*Saved data entries*:
(** Looking up a string key in an empty map without asking for the flag
    yields four zero bytes; asking for the flag yields them paired with
    [false]. *)
Lemma lookup_result_shape_witness :
  keyClass Lookup (Basic String) <> Unsupported /\
  definedBefore (nextId gba.start) gba.m /\
  exists value tuple s0 s1,
    emitMapLookup gba.compiler (Basic String) (Basic Int32) gba.m
      (llvm.Reg 1 (gba.getLLVMType (Basic String))) false 7 gba.start =
      Some (value, None, s0) /\
    emitMapLookup gba.compiler (Basic String) (Basic Int32) gba.m
      (llvm.Reg 1 (gba.getLLVMType (Basic String))) true 7 gba.start =
      Some (tuple, None, s1) /\
    hasType value (llvm.IntType 32) /\
    hasType tuple (llvm.StructType [llvm.IntType 32; llvm.IntType 1] false) /\
    machine.eval (machine.run gba.emptyMaps (emitted gba.start s0) gba.boot)
      value = machine.Bytes [x00; x00; x00; x00] /\
    machine.eval (machine.run gba.emptyMaps (emitted gba.start s1) gba.boot)
      tuple =
      machine.Tuple [machine.Bytes [x00; x00; x00; x00]; machine.Flag false].
Proof.
  split; [discriminate|]. split; [cbn; lia|].
  destruct (lookup_result_shape gba.emptyMaps gba.boot gba.compiler
              (Basic String) (Basic Int32) gba.m
              (llvm.Reg 1 (gba.getLLVMType (Basic String))) 7 gba.start)
    as (value & flag & t & tuple & s0 & s1 & fn & args & H0 & H1 & Hv & Ht
        & _ & _ & _ & _ & _ & Hrun0 & Hrun1 & _).
  - discriminate.
  - cbn; lia.
  - cbn; lia.
  - exists value, tuple, s0, s1.
    split; [exact H0|]. split; [exact H1|].
    split; [exact Hv|]. split; [exact Ht|].
    split; [exact Hrun0 | exact Hrun1].
Defined.

(** * Further properties *)

(** ** The hash of changed data *)

Lemma mul_prime_cancel (x : Z) :
  0 <= x < 2 ^ 32 ->
  ((x * fnvPrime) mod 2 ^ 32 * fnvPrimeInverse) mod 2 ^ 32 = x.
Proof.
  intros Hx.
  rewrite Z.mul_mod_idemp_l by lia.
  rewrite <- Z.mul_assoc, <- Z.mul_mod_idemp_r by lia.
  replace ((fnvPrime * fnvPrimeInverse) mod 2 ^ 32) with 1 by reflexivity.
  rewrite Z.mul_1_r. apply Z.mod_small. exact Hx.
Qed.

Lemma lxor_range (a b : Z) :
  0 <= a < 2 ^ 32 -> 0 <= b < 2 ^ 32 -> 0 <= Z.lxor a b < 2 ^ 32.
Proof.
  intros Ha Hb.
  assert (H0 : 0 <= Z.lxor a b) by (apply Z.lxor_nonneg; lia).
  split; [exact H0|].
  destruct (Z.eq_dec (Z.lxor a b) 0) as [Hz|Hnz]; [rewrite Hz; lia|].
  apply Z.log2_lt_pow2; [lia|].
  pose proof (Z.log2_lxor a b (proj1 Ha) (proj1 Hb)) as Hlog.
  assert (Hla : Z.log2 a < 32).
  { destruct (Z.eq_dec a 0) as [->|]; [reflexivity|].
    apply Z.log2_lt_pow2; lia. }
  assert (Hlb : Z.log2 b < 32).
  { destruct (Z.eq_dec b 0) as [->|]; [reflexivity|].
    apply Z.log2_lt_pow2; lia. }
  lia.
Qed.

Lemma lxor_cancel_l (a b1 b2 : Z) : Z.lxor a b1 = Z.lxor a b2 -> b1 = b2.
Proof.
  intros H.
  rewrite <- (Z.lxor_0_l b1), <- (Z.lxor_0_l b2), <- (Z.lxor_nilpotent a).
  rewrite !Z.lxor_assoc. now rewrite H.
Qed.

Lemma byteZ_inj (b1 b2 : byte) : byteZ b1 = byteZ b2 -> b1 = b2.
Proof.
  unfold byteZ. intros H. apply N2Z.inj in H.
  pose proof (Byte.of_to_N b1) as H1. rewrite H, Byte.of_to_N in H1.
  congruence.
Qed.

Lemma byteZ_range32 (b : byte) : 0 <= byteZ b < 2 ^ 32.
Proof. pose proof (byteZ_range b). lia. Qed.

Lemma fnvStep_range (acc : Z) (b : byte) : 0 <= fnvStep acc b < 2 ^ 32.
Proof. unfold fnvStep. apply Z.mod_pos_bound. lia. Qed.

(** For a fixed byte the step is one-to-one on 32-bit accumulators. *)
Lemma fnvStep_inj_acc (a1 a2 : Z) (b : byte) :
  0 <= a1 < 2 ^ 32 -> 0 <= a2 < 2 ^ 32 ->
  fnvStep a1 b = fnvStep a2 b -> a1 = a2.
Proof.
  intros H1 H2 H. unfold fnvStep in H.
  apply (f_equal (fun z => (z * fnvPrimeInverse) mod 2 ^ 32)) in H.
  rewrite !mul_prime_cancel in H
    by (apply lxor_range; auto using byteZ_range32).
  rewrite (Z.lxor_comm a1), (Z.lxor_comm a2) in H.
  now apply lxor_cancel_l in H.
Qed.
(** X14: filtering twice is filtering once: a second call of
    [blacklistCharacters] on the same four lists returns the same list
    again and leaves in each of the four lists the characters that the
    first call left there. *)
Theorem filter_twice_is_filter_once w ln ll ls lb N L S B p p' :
  pool w ln N → pool w ll L → pool w ls S → pool w lb B →
  ∃ w1 w2,
    blacklistCharacters
      (PyList ln) (PyList ll) (PyList ls) (PyList lb) (PyBool p) w
    = (inr (PyList lb), w1) ∧
    blacklistCharacters
      (PyList ln) (PyList ll) (PyList ls) (PyList lb) (PyBool p') w1
    = (inr (PyList lb), w2) ∧
    ∀ l, l ∈ [ln; ll; ls; lb] →
         ∃ items1 items2,
           heap w1 !! l = Some items1 ∧ heap w2 !! l = Some items2 ∧
           items1 ≡ₚ items2.
Proof.
  clear int_of_string welcome_box.
  intros HN HL HS HB.
  destruct (supplied_filter_pools _ _ _ _ _ _ _ _ _ p HN HL HS HB)
    as (w1 & N1 & L1 & S1 & B1 & Hrun1 & HN1 & HL1 & HS1 & HB1
        & HdN & HdL & HdS & HdB & HN1' & HL1' & HS1' & HB1').
  destruct (blacklistCharacters_run _ _ _ _ _ _ _ _ _ p' HN1 HL1 HS1 HB1)
    as [out Hrun2].
  set (w2 := World _ _ out _) in Hrun2.
  exists w1, w2. split; [exact Hrun1|]. split; [exact Hrun2|].
  assert (Hpools : ∀ l X, (l = ln ∧ X = N1) ∨ (l = ll ∧ X = L1)
                          ∨ (l = ls ∧ X = S1) →
            (∀ c, c ∈ X → c ∉ B1) → NoDup X → pool w1 l X →
            ∃ items1 items2,
              heap w1 !! l = Some items1 ∧ heap w2 !! l = Some items2 ∧
              items1 ≡ₚ items2).
  { intros l X Hl Hdisjoint Hdup [Hlookup _].
    destruct (filtered_heap_survivors w1 ln ll ls lb N1 L1 S1 B1 l X
                HN1 HL1 HS1 HB1 Hl) as (items & Hitems & Hdup' & Hiff).
    exists (PyStr <$> X), (PyStr <$> items).
    split; [done|]. split; [done|]. apply fmap_Permutation.
    apply NoDup_Permutation; [done..|]. intros c. rewrite Hiff.
    split; [|tauto]. intros Hc. split; [done|by apply Hdisjoint]. }
  intros l Hl. rewrite !elem_of_cons in Hl.
  destruct Hl as [->|[->|[->|[->|Hl]]]]; [..|by apply elem_of_nil in Hl].
  - apply (Hpools ln N1); [tauto| |done..].
    intros c [Hc _]%HN1' [_ Hno]%HB1'. tauto.
  - apply (Hpools ll L1); [tauto| |done..].
    intros c [Hc _]%HL1' [_ Hno]%HB1'. tauto.
  - apply (Hpools ls S1); [tauto| |done..].
    intros c [Hc _]%HS1' [_ Hno]%HB1'. tauto.
  - destruct HB1 as [Hlookup _].
    eexists _, _. split; [exact Hlookup|].
    split; [apply filtered_heap_blacklist|].
    apply fmap_Permutation, NoDup_Permutation;
      [done|apply list_of_set_NoDup|].
    intros c.
    rewrite list_of_set_elem, elem_of_difference, !elem_of_union,
      !elem_of_list_to_set.
    split; [|tauto]. intros Hc. split; [done|].
    apply HB1' in Hc as [_ Hno].
    intros [[Hin|Hin]|Hin];
      [apply HN1' in Hin|apply HL1' in Hin|apply HS1' in Hin]; tauto.
Qed.

(** X15: the guard for a usable character is at the console only: a
    supplied blacklist that names every character of the pools empties the
    three of them, and [keygen] on these pools then fails with the
    ValueError for empty pools. *)
Theorem supplied_blacklist_can_empty_pools w ln ll ls lb N L S B :
  pool w ln N → pool w ll L → pool w ls S → pool w lb B →
  (∀ c, c ∈ N ∨ c ∈ L ∨ c ∈ S → c ∈ B) →
  ∃ w1,
    blacklistCharacters
      (PyList ln) (PyList ll) (PyList ls) (PyList lb) (PyBool false) w
    = (inr (PyList lb), w1) ∧
    heap w1 !! ln = Some [] ∧ heap w1 !! ll = Some [] ∧
    heap w1 !! ls = Some [] ∧
    ∀ keyLength,
      isinstance_int keyLength = true → (1 ≤ int_value keyLength)%Z →
      keygen (PyList ln) (PyList ll) (PyList ls) keyLength (PyBool false) w1
      = (inl (ValueError all_empty_message), w1).
Proof.
  intros HN HL HS HB Hall.
  destruct (supplied_filter_pools _ _ _ _ _ _ _ _ _ false HN HL HS HB)
    as (w1 & N1 & L1 & S1 & B1 & Hrun & HN1 & HL1 & HS1 & _ & _ & _ & _ & _
        & HN1' & HL1' & HS1' & _).
  assert (Hnil : ∀ X : list string, (∀ c, c ∈ X → False) → X = []).
  { intros [|c X] HX; [done|]. destruct (HX c). apply list_elem_of_here. }
  assert (N1 = []) as ->
    by (apply Hnil; intros c [Hc Hno]%HN1'; apply Hno, Hall; tauto).
  assert (L1 = []) as ->
    by (apply Hnil; intros c [Hc Hno]%HL1'; apply Hno, Hall; tauto).
  assert (S1 = []) as ->
    by (apply Hnil; intros c [Hc Hno]%HS1'; apply Hno, Hall; tauto).
  exists w1. split; [exact Hrun|].
  split; [apply HN1|]. split; [apply HL1|]. split; [apply HS1|].
  intros keyLength Hint Hpos. unfold keygen.
  rewrite (bind_ok _ _ _ _ _
             (check_keygen_arguments_ok _ _ _ _ _ _ _ _ false HN1 HL1 HS1
                (isinstance_int_accepted _ Hint))).
  rewrite (bind_ok _ _ _ _ _ (obtain_keyLength_positive _ w1 Hint Hpos)).
  by apply generate_key_all_empty.
Qed.


(** *** Pools that cannot be iterated *)

Lemma iterate_not_iterable v w :
  iterable v = false →
  iterate v w = (inl (TypeError (not_iterable_message v)), w).
Proof. by destruct v. Qed.

Lemma check_keygen_loop_not_iterable before name v after w :
  Forall (λ argument, iterable argument.2 = true) before →
  iterable v = false →
  ∀ fails,
    for_each check_keygen_argument fails (before ++ (name, v) :: after)%list w
    = (inl (TypeError (not_iterable_message v)), w).
Proof.
  intros Hbefore Hv.
  induction Hbefore as [|[name' v'] before Hv' _ IH];
    intros [listFails characterFails]; cbn [app for_each snd] in *.
  - erewrite bind_raise; [reflexivity|]. unfold check_keygen_argument.
    by rewrite (bind_raise _ _ _ _ _ (iterate_not_iterable _ _ Hv)).
  - rewrite (bind_ok _ _ _ _ _ (check_keygen_argument_step _ _ _ _ _ Hv')).
    apply IH.
Qed.

(** X16: a pool that cannot be iterated (None, an integer, a bool) escapes
    the collected reports of [keygen]: the call fails with the TypeError of
    the interpreter for the first such pool, whatever is wrong with the
    pools before it, and changes nothing. *)
Theorem keygen_pool_not_iterable
    numbers letters symbols keyLength p w before name v after :
  is_None keyLength || isinstance_int keyLength = true →
  [("numbers", numbers); ("letters", letters); ("symbols", symbols)]
  = (before ++ (name, v) :: after)%list →
  Forall (λ argument, iterable argument.2 = true) before →
  iterable v = false →
  keygen numbers letters symbols keyLength (PyBool p) w
  = (inl (TypeError (not_iterable_message v)), w).
Proof.
  intros Hk Hpools Hbefore Hv. unfold keygen.
  erewrite bind_raise; [reflexivity|]. unfold check_keygen_arguments.
  cbn [isinstance_bool negb].
  replace (negb (is_None keyLength) && negb (isinstance_int keyLength))
    with false by (by destruct keyLength).
  erewrite bind_raise; [reflexivity|]. rewrite Hpools.
  by apply check_keygen_loop_not_iterable.
Qed.

Lemma check_blacklist_argument_step_none
    listFails characterFails name v w :
  iterable v = true ∨ v = PyNone → name ≠ "blacklist" →
  check_blacklist_argument (listFails, characterFails) (name, v) w
  = (inr (if isinstance_list v then listFails
          else (listFails ++ [name])%list,
          if forallb single_character (items_of w v) then characterFails
          else (characterFails ++ [name])%list), w).
Proof.
  intros [Hv| ->] Hname; [by apply check_blacklist_argument_step|].
  unfold check_blacklist_argument.
  apply String.eqb_neq in Hname. by rewrite Hname.
Qed.

Lemma check_blacklist_loop_none arguments w :
  Forall (λ argument, (iterable argument.2 = true ∨ argument.2 = PyNone) ∧
                      argument.1 ≠ "blacklist") arguments →
  ∀ listFails characterFails rest,
    for_each check_blacklist_argument (listFails, characterFails)
             (arguments ++ rest)%list w
    = for_each check_blacklist_argument
        ((listFails ++ wrong_type arguments)%list,
         (characterFails ++ wrong_characters w arguments)%list) rest w.
Proof.
  induction 1 as [|[name v] arguments [Hv Hname] _ IH];
    intros listFails characterFails rest.
  { cbn. by rewrite !app_nil_r. }
  cbn [for_each snd fst app] in *.
  rewrite (bind_ok _ _ _ _ _
             (check_blacklist_argument_step_none _ _ _ _ _ Hv Hname)).
  rewrite IH, wrong_type_cons, wrong_characters_cons.
  by destruct (isinstance_list v), (forallb single_character (items_of w v));
    rewrite <- ?app_assoc.
Qed.

(** X17: in [blacklistCharacters] a pool that is None is reported like
    every pool that is not a list: when some pool is None and the others
    are None or can be iterated, the call fails with the one TypeError that
    names exactly the pools that are not lists, and changes nothing. *)
Theorem filter_reports_missing_pools
    numbers letters symbols blacklist p w :
  iterable numbers = true ∨ numbers = PyNone →
  iterable letters = true ∨ letters = PyNone →
  iterable symbols = true ∨ symbols = PyNone →
  numbers = PyNone ∨ letters = PyNone ∨ symbols = PyNone →
  is_None blacklist || isinstance_list blacklist = true →
  blacklistCharacters numbers letters symbols blacklist (PyBool p) w
  = (inl (TypeError
            (list_type_message
               (wrong_type [("numbers", numbers); ("letters", letters);
                            ("symbols", symbols)]))), w).
Proof.
  intros Hn Hl Hs Hnone Hb.
  set (pools := [("numbers", numbers); ("letters", letters);
                 ("symbols", symbols)]).
  assert (Hpools : Forall (λ argument,
            (iterable argument.2 = true ∨ argument.2 = PyNone) ∧
            argument.1 ≠ "blacklist") pools).
  { unfold pools.
    repeat (apply Forall_cons_2; [by split|]). apply Forall_nil_2. }
  assert (Hwrong : wrong_type pools ≠ []).
  { unfold pools. rewrite !wrong_type_cons.
    destruct Hnone as [-> | [-> | ->]]; cbn [isinstance_list];
      repeat (destruct (isinstance_list _)); done. }
  unfold blacklistCharacters, check_blacklist_arguments.
  cbn [isinstance_bool negb].
  replace (negb (is_None blacklist) && negb (isinstance_list blacklist))
    with false by (by destruct blacklist).
  erewrite bind_raise; [reflexivity|].
  change [("numbers", numbers); ("letters", letters); ("symbols", symbols);
          ("blacklist", blacklist)]
    with (pools ++ [("blacklist", blacklist)])%list.
  rewrite (bind_ok _ _ _
             (wrong_type pools,
              (wrong_characters w pools
               ++ wrong_characters w [("blacklist", blacklist)])%list) w).
  - destruct (wrong_type pools); done.
  - rewrite (check_blacklist_loop_none _ _ Hpools).
    by rewrite (check_blacklist_last _ _ _ _ Hb).
Qed.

*WORK TASK*: Would you copy each line of the records that contains "PyNone"?

*WRITTEN RESPONSE*:
  iterable v = true ∨ v = PyNone → name ≠ "blacklist" →
  Forall (λ argument, (iterable argument.2 = true ∨ argument.2 = PyNone) ∧
  iterable numbers = true ∨ numbers = PyNone →
  iterable letters = true ∨ letters = PyNone →
  iterable symbols = true ∨ symbols = PyNone →
  numbers = PyNone ∨ letters = PyNone ∨ symbols = PyNone →
            (iterable argument.2 = true ∨ argument.2 = PyNone) ∧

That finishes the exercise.